Dataset entries START

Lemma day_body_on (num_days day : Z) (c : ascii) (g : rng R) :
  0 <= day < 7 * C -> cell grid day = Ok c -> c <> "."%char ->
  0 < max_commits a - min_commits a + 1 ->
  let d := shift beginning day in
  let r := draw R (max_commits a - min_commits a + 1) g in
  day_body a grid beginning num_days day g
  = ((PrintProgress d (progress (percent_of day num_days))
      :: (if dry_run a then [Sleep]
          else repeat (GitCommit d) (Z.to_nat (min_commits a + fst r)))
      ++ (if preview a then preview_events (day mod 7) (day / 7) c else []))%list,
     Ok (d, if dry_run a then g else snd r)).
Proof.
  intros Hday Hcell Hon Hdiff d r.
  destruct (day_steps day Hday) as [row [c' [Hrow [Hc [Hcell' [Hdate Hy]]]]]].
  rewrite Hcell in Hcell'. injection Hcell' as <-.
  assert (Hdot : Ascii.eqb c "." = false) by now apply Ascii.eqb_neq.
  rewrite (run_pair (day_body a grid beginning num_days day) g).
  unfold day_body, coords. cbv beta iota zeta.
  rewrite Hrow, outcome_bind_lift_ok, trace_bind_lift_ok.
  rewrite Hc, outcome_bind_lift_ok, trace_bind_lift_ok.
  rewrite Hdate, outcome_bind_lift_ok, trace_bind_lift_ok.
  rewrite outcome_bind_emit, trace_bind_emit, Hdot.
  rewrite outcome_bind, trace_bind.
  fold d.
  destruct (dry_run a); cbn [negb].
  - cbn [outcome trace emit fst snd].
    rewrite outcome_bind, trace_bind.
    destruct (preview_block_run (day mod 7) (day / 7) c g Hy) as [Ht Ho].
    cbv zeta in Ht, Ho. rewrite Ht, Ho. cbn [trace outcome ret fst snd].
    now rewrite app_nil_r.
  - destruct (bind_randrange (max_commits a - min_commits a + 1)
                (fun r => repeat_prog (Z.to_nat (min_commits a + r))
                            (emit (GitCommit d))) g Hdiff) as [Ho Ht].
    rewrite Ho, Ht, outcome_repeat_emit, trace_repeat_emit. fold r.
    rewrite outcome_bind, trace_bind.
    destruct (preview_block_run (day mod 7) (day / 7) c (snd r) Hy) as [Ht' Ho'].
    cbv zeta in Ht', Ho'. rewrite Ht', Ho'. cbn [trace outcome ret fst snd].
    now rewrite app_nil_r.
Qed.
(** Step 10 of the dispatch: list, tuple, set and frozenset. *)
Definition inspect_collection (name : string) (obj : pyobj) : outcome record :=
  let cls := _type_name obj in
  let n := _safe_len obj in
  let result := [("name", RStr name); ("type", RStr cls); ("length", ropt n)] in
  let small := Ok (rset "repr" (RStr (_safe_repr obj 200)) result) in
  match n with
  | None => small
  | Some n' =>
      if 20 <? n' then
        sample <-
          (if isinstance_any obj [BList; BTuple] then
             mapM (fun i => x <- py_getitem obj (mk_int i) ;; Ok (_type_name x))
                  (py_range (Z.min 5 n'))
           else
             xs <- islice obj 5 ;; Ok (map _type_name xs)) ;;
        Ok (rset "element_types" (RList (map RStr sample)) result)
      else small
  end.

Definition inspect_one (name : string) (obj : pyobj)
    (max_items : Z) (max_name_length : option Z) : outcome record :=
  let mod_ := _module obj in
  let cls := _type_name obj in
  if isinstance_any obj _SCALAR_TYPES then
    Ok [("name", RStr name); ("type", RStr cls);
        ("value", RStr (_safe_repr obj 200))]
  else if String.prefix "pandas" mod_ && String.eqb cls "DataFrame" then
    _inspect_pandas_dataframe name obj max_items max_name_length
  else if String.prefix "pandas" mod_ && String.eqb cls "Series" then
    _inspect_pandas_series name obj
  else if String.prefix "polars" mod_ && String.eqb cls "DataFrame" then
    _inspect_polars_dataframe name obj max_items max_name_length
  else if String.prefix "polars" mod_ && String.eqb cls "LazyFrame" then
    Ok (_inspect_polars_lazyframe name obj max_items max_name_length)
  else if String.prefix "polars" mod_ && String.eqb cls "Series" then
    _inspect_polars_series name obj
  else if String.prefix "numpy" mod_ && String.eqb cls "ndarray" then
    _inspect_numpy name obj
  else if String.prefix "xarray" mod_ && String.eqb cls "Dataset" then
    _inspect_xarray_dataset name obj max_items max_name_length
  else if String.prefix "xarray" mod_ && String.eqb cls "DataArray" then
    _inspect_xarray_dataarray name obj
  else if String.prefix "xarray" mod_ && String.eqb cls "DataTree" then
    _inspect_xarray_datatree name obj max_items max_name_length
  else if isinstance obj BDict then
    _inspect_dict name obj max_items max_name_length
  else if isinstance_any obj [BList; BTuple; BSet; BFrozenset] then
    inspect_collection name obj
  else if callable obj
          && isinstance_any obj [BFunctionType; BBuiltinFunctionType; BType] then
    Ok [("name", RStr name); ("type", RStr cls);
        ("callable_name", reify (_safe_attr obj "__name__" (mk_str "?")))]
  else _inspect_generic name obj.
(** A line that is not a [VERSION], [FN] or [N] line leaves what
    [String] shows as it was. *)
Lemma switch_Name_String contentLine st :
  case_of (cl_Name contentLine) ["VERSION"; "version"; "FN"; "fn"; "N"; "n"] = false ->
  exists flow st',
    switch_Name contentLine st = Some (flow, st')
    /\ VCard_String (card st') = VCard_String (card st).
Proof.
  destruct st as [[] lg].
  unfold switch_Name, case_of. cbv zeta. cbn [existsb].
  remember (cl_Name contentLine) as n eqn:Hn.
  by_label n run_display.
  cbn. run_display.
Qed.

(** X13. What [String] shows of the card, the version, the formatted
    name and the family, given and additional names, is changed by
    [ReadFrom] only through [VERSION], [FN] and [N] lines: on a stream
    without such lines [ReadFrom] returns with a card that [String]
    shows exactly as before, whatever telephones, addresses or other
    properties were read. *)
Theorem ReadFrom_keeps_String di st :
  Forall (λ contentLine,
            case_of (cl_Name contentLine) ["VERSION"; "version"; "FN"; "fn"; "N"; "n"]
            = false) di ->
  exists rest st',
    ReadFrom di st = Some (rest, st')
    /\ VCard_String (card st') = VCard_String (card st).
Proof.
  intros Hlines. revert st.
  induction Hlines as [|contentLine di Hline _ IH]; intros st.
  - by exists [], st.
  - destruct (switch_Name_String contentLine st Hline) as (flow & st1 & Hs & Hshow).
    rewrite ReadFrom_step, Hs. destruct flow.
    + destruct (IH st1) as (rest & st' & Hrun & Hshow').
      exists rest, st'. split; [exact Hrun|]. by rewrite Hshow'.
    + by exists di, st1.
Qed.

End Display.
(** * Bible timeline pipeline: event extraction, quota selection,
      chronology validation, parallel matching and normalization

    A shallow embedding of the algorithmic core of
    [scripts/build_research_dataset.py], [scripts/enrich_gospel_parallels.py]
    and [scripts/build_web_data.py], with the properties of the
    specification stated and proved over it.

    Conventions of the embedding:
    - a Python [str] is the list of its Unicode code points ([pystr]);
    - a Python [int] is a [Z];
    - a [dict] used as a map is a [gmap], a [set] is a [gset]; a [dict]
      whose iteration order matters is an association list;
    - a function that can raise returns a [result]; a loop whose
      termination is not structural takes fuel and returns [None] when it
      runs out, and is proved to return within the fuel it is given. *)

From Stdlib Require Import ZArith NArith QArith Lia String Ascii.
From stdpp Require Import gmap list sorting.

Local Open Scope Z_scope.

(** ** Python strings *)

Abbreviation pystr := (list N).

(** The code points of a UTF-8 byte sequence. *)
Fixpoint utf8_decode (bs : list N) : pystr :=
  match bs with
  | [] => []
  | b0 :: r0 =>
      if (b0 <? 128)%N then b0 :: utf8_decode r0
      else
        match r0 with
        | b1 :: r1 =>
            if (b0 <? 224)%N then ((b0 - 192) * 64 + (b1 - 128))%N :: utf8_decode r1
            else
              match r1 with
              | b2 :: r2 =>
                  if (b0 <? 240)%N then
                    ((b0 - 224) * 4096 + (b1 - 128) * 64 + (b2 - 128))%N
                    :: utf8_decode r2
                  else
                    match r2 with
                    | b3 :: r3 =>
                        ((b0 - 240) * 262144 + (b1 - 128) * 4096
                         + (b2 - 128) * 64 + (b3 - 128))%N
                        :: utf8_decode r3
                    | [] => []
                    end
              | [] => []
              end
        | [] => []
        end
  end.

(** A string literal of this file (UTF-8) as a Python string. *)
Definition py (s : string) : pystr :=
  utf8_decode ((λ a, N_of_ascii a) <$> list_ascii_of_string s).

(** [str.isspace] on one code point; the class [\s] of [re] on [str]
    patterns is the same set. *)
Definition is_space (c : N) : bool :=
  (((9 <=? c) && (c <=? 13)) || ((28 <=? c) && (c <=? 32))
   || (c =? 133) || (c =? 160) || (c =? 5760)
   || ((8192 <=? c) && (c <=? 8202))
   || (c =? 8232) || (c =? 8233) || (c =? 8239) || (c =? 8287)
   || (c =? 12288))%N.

Dataset entries END
Dataset entries START

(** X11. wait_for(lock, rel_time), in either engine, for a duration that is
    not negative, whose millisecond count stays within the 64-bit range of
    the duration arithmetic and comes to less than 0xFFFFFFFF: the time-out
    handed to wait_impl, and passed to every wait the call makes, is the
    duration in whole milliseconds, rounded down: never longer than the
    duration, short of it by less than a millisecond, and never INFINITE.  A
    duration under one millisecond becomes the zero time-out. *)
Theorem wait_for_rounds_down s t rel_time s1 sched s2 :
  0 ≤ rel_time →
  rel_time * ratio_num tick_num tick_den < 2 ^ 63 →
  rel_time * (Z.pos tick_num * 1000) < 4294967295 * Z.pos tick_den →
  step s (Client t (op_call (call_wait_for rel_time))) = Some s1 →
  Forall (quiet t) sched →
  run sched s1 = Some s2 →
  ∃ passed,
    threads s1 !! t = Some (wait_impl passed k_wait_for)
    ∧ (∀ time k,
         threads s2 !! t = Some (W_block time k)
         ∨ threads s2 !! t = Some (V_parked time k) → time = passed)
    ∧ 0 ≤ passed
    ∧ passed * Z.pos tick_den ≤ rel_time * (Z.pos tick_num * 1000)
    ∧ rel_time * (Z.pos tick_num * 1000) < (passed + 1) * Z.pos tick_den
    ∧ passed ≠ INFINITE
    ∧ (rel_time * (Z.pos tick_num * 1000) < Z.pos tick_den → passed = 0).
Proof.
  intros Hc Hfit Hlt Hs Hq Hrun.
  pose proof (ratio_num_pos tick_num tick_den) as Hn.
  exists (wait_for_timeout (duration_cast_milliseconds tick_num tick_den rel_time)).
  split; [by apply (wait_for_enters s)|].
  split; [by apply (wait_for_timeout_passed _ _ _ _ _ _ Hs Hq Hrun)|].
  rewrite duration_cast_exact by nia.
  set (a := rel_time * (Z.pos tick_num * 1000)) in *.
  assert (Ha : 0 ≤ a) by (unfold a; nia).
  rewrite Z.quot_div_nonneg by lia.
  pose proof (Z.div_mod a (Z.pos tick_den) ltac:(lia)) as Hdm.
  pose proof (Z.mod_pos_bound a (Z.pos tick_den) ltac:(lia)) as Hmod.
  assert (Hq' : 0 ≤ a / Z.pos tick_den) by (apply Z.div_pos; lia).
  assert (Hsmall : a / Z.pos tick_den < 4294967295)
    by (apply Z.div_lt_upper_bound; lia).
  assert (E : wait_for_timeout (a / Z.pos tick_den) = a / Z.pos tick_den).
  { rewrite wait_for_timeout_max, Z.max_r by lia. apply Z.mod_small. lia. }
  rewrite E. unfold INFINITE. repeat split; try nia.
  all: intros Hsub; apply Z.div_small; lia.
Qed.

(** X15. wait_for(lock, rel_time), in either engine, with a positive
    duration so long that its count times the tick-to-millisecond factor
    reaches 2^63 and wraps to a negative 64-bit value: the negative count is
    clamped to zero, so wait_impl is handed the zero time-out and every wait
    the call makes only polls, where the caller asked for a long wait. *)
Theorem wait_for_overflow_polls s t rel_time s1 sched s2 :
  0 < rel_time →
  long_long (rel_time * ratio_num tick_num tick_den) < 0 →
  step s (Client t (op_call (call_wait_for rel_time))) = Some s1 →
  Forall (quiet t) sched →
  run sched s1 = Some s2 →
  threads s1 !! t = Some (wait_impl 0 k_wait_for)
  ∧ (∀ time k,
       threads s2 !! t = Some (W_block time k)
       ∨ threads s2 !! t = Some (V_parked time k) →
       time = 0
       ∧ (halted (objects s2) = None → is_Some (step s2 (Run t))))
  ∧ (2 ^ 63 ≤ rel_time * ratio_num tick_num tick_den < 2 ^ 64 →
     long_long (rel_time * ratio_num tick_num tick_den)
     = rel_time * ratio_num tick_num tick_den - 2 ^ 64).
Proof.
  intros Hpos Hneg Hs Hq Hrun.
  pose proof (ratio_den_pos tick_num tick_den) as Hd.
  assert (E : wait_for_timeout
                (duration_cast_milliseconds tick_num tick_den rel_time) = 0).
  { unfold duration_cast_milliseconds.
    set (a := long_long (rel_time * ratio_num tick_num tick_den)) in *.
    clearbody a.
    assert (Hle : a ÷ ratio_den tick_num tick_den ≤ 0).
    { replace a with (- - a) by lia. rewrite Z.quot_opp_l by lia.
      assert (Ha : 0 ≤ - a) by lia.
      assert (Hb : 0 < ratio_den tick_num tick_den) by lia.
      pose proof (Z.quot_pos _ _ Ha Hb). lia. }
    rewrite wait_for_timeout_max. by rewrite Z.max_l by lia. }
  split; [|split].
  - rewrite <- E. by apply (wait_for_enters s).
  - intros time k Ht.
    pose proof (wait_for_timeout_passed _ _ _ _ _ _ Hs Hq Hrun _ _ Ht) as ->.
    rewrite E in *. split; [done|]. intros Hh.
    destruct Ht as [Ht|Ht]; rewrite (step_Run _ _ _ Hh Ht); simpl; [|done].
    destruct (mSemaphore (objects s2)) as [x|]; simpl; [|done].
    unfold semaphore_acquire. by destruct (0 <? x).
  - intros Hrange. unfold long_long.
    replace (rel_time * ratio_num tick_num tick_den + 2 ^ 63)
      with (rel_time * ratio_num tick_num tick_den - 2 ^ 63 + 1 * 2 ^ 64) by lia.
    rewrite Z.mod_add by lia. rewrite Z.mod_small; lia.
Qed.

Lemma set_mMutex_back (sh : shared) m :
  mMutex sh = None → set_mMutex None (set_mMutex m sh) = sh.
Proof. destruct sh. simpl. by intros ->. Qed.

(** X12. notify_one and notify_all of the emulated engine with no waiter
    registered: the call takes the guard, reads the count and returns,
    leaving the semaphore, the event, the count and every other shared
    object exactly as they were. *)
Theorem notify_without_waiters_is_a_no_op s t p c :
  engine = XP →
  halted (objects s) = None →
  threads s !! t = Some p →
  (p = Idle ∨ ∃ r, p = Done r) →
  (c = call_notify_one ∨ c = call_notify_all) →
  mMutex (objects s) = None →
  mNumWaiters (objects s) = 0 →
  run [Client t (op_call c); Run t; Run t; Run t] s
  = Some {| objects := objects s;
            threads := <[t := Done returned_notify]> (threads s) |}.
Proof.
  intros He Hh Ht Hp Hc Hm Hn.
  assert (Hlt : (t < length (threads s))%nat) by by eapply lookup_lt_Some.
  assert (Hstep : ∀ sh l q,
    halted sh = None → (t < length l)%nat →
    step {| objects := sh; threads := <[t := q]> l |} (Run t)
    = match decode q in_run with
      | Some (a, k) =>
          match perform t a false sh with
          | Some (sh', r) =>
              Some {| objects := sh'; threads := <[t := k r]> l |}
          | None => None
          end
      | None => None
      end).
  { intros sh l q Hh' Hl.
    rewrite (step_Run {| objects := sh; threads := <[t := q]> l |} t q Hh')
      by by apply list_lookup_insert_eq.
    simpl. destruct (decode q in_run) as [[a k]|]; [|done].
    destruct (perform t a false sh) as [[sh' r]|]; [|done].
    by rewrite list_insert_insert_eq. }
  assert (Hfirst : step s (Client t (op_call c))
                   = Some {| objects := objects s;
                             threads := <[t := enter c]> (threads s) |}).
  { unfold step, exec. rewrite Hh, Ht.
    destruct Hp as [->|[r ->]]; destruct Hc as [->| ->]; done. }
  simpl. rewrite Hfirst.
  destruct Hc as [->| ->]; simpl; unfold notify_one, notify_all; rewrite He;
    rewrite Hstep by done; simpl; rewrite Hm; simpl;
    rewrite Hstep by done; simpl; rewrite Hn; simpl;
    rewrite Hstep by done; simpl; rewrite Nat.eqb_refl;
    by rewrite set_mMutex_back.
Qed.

Dataset entries END
Dataset entries START

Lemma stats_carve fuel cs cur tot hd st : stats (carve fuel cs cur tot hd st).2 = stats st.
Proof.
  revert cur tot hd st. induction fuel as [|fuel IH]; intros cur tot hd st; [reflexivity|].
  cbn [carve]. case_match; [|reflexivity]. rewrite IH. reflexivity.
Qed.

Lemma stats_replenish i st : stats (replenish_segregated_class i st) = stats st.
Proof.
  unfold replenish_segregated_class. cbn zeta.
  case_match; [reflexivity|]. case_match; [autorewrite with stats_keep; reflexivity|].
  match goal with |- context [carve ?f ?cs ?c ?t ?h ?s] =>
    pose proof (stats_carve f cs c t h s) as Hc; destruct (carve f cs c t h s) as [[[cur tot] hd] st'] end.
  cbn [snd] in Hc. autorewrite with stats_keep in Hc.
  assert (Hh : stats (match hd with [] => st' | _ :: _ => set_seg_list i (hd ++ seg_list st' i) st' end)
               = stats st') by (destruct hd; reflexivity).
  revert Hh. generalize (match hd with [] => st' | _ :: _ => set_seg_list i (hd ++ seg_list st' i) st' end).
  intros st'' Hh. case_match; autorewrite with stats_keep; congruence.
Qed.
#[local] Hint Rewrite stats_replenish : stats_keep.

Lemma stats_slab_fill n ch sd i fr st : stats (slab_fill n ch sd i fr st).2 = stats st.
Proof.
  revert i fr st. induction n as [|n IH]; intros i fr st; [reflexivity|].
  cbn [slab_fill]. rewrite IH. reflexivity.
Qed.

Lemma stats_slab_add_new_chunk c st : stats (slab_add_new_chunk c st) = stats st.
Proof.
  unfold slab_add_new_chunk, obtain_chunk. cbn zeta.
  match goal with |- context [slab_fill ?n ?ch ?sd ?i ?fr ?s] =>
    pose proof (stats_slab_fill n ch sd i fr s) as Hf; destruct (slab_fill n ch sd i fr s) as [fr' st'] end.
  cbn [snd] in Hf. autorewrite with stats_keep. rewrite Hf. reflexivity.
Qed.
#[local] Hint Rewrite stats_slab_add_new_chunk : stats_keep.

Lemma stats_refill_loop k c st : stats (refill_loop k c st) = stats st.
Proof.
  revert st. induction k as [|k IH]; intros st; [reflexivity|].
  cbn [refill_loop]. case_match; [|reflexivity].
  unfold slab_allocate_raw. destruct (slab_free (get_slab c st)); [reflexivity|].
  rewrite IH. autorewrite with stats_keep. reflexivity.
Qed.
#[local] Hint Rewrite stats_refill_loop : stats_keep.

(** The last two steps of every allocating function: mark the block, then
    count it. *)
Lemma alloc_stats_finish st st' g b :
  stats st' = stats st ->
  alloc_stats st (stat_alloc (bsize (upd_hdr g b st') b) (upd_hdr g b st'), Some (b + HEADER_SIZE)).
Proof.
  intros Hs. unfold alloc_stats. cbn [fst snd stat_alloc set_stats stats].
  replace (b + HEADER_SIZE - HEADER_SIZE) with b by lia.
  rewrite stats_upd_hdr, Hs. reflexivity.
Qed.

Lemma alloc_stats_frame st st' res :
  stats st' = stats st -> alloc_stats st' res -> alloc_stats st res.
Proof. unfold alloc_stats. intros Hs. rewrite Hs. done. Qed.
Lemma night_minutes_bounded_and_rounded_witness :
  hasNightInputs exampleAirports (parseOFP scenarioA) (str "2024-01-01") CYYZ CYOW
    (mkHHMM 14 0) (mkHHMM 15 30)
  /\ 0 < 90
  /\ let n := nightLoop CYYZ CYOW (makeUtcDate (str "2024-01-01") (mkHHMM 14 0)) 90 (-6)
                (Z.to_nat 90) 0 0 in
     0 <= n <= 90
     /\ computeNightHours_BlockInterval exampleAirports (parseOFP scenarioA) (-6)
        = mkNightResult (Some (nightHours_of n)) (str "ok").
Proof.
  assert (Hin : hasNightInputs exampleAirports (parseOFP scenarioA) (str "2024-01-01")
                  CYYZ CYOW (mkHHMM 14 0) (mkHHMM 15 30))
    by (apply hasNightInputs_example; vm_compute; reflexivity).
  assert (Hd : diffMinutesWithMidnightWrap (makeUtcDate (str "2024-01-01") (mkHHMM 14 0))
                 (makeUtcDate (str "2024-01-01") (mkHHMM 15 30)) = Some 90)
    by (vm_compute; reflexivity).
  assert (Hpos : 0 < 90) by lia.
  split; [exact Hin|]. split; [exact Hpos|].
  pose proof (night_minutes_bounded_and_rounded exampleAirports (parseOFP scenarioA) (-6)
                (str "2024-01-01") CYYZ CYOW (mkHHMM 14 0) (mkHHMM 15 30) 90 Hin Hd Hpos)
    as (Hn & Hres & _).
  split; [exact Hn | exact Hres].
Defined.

Dataset entries END

> What the task asks: In the data above, start at the line that has "Hrun & Hshow').", stop after the line that has "Conventions of the", and print every line in between exactly as it stands.

> Response area:
    + destruct (IH st1) as (rest & st' & Hrun & Hshow').
      exists rest, st'. split; [exact Hrun|]. by rewrite Hshow'.
    + by exists di, st1.
Qed.

End Display.
(** * Bible timeline pipeline: event extraction, quota selection,
      chronology validation, parallel matching and normalization

    A shallow embedding of the algorithmic core of
    [scripts/build_research_dataset.py], [scripts/enrich_gospel_parallels.py]
    and [scripts/build_web_data.py], with the properties of the
    specification stated and proved over it.

    Conventions of the embedding:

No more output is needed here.